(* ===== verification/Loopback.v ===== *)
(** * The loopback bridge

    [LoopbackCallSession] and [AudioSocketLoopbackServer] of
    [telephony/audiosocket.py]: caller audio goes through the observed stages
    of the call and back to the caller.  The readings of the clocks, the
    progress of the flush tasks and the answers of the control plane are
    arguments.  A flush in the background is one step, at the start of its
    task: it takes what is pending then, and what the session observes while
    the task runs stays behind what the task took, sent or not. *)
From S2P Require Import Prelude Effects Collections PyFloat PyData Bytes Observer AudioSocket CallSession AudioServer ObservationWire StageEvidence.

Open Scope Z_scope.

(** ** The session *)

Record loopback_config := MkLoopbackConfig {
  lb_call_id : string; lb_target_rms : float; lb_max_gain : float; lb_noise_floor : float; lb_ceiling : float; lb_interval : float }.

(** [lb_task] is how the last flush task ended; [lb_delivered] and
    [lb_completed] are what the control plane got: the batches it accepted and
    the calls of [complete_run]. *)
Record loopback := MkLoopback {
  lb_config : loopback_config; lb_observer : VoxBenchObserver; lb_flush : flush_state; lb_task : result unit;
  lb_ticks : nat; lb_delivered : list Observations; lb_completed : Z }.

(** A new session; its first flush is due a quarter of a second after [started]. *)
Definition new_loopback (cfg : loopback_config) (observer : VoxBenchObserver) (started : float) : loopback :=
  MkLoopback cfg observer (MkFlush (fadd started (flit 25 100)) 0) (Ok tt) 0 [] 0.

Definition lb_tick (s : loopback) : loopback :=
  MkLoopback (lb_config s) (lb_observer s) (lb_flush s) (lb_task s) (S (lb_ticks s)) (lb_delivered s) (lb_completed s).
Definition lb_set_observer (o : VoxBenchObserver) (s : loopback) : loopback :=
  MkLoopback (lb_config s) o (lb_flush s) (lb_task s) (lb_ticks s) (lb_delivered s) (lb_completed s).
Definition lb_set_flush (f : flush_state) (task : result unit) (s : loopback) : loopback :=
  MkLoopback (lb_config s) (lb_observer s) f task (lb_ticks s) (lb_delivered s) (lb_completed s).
•••
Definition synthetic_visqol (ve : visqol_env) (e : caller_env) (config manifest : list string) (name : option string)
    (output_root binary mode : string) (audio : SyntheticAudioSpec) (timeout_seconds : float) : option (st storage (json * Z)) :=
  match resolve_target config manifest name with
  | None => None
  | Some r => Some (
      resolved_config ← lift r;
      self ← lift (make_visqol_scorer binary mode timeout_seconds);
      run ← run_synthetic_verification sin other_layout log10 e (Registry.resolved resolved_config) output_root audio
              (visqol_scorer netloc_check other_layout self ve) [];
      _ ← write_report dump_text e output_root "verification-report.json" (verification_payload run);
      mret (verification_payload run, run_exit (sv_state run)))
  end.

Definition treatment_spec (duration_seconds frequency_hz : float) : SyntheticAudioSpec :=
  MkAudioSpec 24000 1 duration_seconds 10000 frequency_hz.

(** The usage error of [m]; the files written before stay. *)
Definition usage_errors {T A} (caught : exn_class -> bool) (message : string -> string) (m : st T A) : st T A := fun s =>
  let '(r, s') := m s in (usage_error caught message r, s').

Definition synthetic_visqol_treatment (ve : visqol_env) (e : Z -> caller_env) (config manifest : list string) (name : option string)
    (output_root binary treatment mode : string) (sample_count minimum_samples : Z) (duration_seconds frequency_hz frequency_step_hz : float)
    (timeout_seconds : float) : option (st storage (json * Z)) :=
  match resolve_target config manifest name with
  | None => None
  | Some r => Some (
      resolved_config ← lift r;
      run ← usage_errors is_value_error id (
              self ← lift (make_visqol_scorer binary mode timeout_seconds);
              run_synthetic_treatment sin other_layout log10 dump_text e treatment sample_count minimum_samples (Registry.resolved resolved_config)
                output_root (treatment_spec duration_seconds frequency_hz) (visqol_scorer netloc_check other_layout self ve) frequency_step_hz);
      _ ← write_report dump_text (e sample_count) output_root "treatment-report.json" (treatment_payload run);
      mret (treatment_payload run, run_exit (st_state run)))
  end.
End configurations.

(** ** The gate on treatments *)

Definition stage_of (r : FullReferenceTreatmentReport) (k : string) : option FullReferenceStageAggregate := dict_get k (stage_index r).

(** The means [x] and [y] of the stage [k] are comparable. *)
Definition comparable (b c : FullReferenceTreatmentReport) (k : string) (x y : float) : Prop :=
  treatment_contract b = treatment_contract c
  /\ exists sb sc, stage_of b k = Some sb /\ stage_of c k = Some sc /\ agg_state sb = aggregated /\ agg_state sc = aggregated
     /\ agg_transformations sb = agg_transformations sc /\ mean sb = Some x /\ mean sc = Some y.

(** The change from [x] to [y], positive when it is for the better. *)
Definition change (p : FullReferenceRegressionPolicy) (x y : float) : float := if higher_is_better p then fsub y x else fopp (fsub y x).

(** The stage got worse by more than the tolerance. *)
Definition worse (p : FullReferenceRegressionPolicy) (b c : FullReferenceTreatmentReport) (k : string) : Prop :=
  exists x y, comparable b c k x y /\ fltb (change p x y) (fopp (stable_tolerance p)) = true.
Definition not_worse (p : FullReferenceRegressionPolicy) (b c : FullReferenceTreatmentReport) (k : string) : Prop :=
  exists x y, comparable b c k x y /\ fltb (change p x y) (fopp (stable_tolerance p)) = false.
•••
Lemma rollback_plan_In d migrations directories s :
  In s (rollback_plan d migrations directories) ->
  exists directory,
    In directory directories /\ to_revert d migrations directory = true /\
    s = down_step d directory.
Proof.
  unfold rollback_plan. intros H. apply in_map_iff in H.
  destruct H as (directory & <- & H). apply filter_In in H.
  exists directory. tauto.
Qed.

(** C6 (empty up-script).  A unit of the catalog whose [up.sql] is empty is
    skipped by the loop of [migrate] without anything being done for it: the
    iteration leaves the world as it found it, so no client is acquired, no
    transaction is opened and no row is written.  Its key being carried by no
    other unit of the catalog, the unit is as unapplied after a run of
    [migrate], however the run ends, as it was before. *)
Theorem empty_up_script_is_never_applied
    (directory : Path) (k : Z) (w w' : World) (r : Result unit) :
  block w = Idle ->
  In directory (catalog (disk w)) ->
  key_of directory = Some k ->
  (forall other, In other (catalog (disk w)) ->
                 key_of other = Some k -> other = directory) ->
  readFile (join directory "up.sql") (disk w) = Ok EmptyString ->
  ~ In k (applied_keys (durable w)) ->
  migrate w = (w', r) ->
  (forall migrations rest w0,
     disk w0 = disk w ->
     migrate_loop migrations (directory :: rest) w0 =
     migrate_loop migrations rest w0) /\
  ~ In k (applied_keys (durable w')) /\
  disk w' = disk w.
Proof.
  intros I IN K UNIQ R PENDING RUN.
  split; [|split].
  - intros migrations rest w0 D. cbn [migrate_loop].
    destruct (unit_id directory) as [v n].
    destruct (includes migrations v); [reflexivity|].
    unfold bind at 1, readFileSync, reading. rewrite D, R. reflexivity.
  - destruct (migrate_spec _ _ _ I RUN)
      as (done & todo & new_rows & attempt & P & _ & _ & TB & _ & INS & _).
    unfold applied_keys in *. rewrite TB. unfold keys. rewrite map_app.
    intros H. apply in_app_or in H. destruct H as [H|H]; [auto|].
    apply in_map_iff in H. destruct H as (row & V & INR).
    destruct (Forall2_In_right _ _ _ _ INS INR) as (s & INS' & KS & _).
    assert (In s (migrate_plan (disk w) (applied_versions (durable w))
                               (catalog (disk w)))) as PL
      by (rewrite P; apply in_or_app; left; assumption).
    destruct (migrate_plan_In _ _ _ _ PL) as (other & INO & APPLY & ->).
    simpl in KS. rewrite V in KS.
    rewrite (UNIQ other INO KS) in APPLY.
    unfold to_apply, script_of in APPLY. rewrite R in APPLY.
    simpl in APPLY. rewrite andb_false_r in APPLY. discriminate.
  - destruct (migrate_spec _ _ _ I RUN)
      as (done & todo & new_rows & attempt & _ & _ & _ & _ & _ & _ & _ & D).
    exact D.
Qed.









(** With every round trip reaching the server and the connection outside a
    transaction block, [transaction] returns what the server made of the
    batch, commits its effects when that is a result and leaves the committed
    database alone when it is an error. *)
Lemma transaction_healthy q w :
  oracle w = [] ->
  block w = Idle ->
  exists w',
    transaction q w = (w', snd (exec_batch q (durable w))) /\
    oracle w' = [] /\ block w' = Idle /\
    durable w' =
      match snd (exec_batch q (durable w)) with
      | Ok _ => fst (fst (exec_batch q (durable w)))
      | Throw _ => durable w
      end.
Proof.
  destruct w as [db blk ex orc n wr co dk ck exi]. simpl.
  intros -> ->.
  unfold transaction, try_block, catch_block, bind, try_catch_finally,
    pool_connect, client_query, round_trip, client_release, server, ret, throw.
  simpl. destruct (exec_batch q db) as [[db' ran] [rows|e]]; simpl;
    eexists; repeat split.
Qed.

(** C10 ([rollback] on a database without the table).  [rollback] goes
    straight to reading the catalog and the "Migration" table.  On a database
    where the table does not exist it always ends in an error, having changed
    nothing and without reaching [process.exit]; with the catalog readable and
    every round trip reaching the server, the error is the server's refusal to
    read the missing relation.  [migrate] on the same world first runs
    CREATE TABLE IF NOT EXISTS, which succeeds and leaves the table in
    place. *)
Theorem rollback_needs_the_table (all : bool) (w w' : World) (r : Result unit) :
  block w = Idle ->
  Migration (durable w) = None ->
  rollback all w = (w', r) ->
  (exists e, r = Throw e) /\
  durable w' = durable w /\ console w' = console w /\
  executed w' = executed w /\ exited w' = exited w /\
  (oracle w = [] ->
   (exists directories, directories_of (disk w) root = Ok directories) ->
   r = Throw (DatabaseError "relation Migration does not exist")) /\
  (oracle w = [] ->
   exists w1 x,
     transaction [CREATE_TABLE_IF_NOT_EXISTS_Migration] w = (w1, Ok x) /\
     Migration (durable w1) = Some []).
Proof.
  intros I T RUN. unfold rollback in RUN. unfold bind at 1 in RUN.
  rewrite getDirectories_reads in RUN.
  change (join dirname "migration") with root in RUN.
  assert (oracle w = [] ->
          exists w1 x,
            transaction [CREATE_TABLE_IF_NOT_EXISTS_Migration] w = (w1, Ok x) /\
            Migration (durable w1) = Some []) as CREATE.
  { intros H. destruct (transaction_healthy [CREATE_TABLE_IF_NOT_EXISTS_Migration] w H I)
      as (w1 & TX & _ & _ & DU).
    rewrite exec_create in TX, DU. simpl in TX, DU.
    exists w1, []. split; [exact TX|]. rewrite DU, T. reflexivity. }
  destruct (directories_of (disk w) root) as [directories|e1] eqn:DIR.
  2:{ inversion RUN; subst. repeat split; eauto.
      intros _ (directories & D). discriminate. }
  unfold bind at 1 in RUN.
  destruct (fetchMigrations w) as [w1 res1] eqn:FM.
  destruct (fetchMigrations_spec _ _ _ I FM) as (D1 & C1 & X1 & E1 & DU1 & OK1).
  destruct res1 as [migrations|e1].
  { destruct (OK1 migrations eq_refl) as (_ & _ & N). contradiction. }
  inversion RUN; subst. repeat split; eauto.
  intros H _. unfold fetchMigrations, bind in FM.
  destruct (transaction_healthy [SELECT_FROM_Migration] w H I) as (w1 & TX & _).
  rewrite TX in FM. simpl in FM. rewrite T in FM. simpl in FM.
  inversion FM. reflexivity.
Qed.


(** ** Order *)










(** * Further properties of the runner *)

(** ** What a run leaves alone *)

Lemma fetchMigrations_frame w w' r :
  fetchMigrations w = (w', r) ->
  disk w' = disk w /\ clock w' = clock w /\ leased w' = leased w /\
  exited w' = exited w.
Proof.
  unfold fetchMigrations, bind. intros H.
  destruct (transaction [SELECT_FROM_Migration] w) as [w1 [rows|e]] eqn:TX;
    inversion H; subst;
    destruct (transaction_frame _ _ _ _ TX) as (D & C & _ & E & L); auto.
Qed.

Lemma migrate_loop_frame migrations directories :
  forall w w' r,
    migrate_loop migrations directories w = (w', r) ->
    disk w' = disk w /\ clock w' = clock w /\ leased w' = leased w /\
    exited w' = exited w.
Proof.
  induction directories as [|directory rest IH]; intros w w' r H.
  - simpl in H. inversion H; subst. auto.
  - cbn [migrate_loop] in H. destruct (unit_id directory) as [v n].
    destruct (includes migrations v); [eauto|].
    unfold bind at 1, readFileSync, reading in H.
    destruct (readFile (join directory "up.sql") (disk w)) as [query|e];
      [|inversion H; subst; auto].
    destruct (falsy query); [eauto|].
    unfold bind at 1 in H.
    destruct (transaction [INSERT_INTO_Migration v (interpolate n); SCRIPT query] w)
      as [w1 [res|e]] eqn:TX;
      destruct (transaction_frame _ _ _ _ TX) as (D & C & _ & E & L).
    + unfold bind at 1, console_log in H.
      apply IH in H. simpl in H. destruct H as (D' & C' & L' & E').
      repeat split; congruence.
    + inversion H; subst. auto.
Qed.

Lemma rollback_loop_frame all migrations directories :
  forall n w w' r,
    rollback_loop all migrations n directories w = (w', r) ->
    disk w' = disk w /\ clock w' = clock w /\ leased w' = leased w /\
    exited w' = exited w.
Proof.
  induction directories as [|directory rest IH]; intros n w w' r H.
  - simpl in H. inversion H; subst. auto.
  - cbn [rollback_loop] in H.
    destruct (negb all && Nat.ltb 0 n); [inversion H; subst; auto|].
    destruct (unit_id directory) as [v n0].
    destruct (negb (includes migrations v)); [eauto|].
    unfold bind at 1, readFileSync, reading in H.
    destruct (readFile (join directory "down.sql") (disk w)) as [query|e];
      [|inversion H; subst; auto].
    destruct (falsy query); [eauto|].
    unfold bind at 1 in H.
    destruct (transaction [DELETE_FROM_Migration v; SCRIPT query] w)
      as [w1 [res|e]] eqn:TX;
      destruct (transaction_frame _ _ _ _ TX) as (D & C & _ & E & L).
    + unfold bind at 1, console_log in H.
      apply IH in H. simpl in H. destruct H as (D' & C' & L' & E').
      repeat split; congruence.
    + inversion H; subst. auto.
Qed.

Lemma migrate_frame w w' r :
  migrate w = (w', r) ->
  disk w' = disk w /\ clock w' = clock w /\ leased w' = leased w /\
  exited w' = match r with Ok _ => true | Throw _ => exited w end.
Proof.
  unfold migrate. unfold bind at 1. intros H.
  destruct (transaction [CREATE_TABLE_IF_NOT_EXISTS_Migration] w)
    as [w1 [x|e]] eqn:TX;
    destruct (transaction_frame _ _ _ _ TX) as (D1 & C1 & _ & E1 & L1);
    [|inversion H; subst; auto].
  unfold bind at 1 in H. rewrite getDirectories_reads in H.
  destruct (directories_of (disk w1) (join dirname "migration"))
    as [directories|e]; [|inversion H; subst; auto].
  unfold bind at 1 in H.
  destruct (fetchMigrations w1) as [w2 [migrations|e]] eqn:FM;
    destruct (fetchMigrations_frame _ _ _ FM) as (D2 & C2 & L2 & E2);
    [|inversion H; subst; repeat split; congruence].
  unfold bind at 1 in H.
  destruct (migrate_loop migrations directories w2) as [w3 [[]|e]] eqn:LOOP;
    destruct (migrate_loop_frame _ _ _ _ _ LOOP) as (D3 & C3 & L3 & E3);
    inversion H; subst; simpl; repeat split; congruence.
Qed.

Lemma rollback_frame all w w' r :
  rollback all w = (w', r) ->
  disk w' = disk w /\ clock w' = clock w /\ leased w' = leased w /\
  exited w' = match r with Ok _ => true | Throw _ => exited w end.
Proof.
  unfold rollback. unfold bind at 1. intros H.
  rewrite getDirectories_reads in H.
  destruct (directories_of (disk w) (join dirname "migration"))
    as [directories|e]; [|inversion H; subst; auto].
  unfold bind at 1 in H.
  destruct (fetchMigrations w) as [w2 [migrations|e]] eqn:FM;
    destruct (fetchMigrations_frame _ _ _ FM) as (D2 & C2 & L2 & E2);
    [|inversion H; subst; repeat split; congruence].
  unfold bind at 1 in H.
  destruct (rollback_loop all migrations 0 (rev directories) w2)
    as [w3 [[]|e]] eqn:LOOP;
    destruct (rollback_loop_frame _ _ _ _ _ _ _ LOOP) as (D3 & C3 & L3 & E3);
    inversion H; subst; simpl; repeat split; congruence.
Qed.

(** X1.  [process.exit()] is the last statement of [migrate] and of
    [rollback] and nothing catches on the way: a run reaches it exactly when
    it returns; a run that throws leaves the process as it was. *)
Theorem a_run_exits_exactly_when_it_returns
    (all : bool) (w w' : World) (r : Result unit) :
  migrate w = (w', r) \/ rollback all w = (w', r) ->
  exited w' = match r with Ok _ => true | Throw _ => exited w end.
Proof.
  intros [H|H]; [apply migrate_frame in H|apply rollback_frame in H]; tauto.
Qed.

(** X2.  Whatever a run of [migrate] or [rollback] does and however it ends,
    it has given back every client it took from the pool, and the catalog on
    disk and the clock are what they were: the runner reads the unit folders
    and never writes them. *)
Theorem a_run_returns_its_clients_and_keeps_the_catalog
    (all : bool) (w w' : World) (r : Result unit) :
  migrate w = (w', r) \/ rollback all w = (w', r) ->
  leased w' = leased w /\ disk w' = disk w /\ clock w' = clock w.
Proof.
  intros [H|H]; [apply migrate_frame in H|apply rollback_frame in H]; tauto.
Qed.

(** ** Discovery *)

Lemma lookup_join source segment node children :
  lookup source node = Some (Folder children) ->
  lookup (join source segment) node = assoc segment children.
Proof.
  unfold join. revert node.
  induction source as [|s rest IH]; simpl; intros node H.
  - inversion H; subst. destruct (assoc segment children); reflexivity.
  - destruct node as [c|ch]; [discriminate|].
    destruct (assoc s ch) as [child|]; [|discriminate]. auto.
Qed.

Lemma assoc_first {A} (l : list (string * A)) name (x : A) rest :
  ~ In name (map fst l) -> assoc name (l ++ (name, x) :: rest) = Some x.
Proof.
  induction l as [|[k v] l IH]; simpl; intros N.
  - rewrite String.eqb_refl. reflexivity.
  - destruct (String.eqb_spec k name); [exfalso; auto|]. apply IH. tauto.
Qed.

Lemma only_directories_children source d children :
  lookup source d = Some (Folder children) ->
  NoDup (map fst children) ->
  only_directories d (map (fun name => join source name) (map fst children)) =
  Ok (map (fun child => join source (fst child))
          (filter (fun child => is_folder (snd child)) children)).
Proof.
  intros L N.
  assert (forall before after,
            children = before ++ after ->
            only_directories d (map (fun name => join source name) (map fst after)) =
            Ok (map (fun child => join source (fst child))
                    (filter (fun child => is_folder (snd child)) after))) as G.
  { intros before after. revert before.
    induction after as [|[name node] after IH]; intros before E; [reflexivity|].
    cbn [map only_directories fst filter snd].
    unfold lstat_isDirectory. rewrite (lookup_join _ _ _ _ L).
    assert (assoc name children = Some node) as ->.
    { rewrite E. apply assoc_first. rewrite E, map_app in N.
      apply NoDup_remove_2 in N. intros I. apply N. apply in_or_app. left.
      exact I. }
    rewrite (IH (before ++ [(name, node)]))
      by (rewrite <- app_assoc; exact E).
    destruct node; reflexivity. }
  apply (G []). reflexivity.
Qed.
•••
(Required work) Give an exact copy of the lines above from the line with "E & L); auto." up to and including the line with "- cbn [rollback_loop] in H.", and leave everything else out.

(Result of the exercise)
    destruct (transaction_frame _ _ _ _ TX) as (D & C & _ & E & L); auto.
Qed.

Lemma migrate_loop_frame migrations directories :
  forall w w' r,
    migrate_loop migrations directories w = (w', r) ->
    disk w' = disk w /\ clock w' = clock w /\ leased w' = leased w /\
    exited w' = exited w.
Proof.
  induction directories as [|directory rest IH]; intros w w' r H.
  - simpl in H. inversion H; subst. auto.
  - cbn [migrate_loop] in H. destruct (unit_id directory) as [v n].
    destruct (includes migrations v); [eauto|].
    unfold bind at 1, readFileSync, reading in H.
    destruct (readFile (join directory "up.sql") (disk w)) as [query|e];
      [|inversion H; subst; auto].
    destruct (falsy query); [eauto|].
    unfold bind at 1 in H.
    destruct (transaction [INSERT_INTO_Migration v (interpolate n); SCRIPT query] w)
      as [w1 [res|e]] eqn:TX;
      destruct (transaction_frame _ _ _ _ TX) as (D & C & _ & E & L).
    + unfold bind at 1, console_log in H.
      apply IH in H. simpl in H. destruct H as (D' & C' & L' & E').
      repeat split; congruence.
    + inversion H; subst. auto.
Qed.

Lemma rollback_loop_frame all migrations directories :
  forall n w w' r,
    rollback_loop all migrations n directories w = (w', r) ->
    disk w' = disk w /\ clock w' = clock w /\ leased w' = leased w /\
    exited w' = exited w.
Proof.
  induction directories as [|directory rest IH]; intros n w w' r H.
  - simpl in H. inversion H; subst. auto.
  - cbn [rollback_loop] in H.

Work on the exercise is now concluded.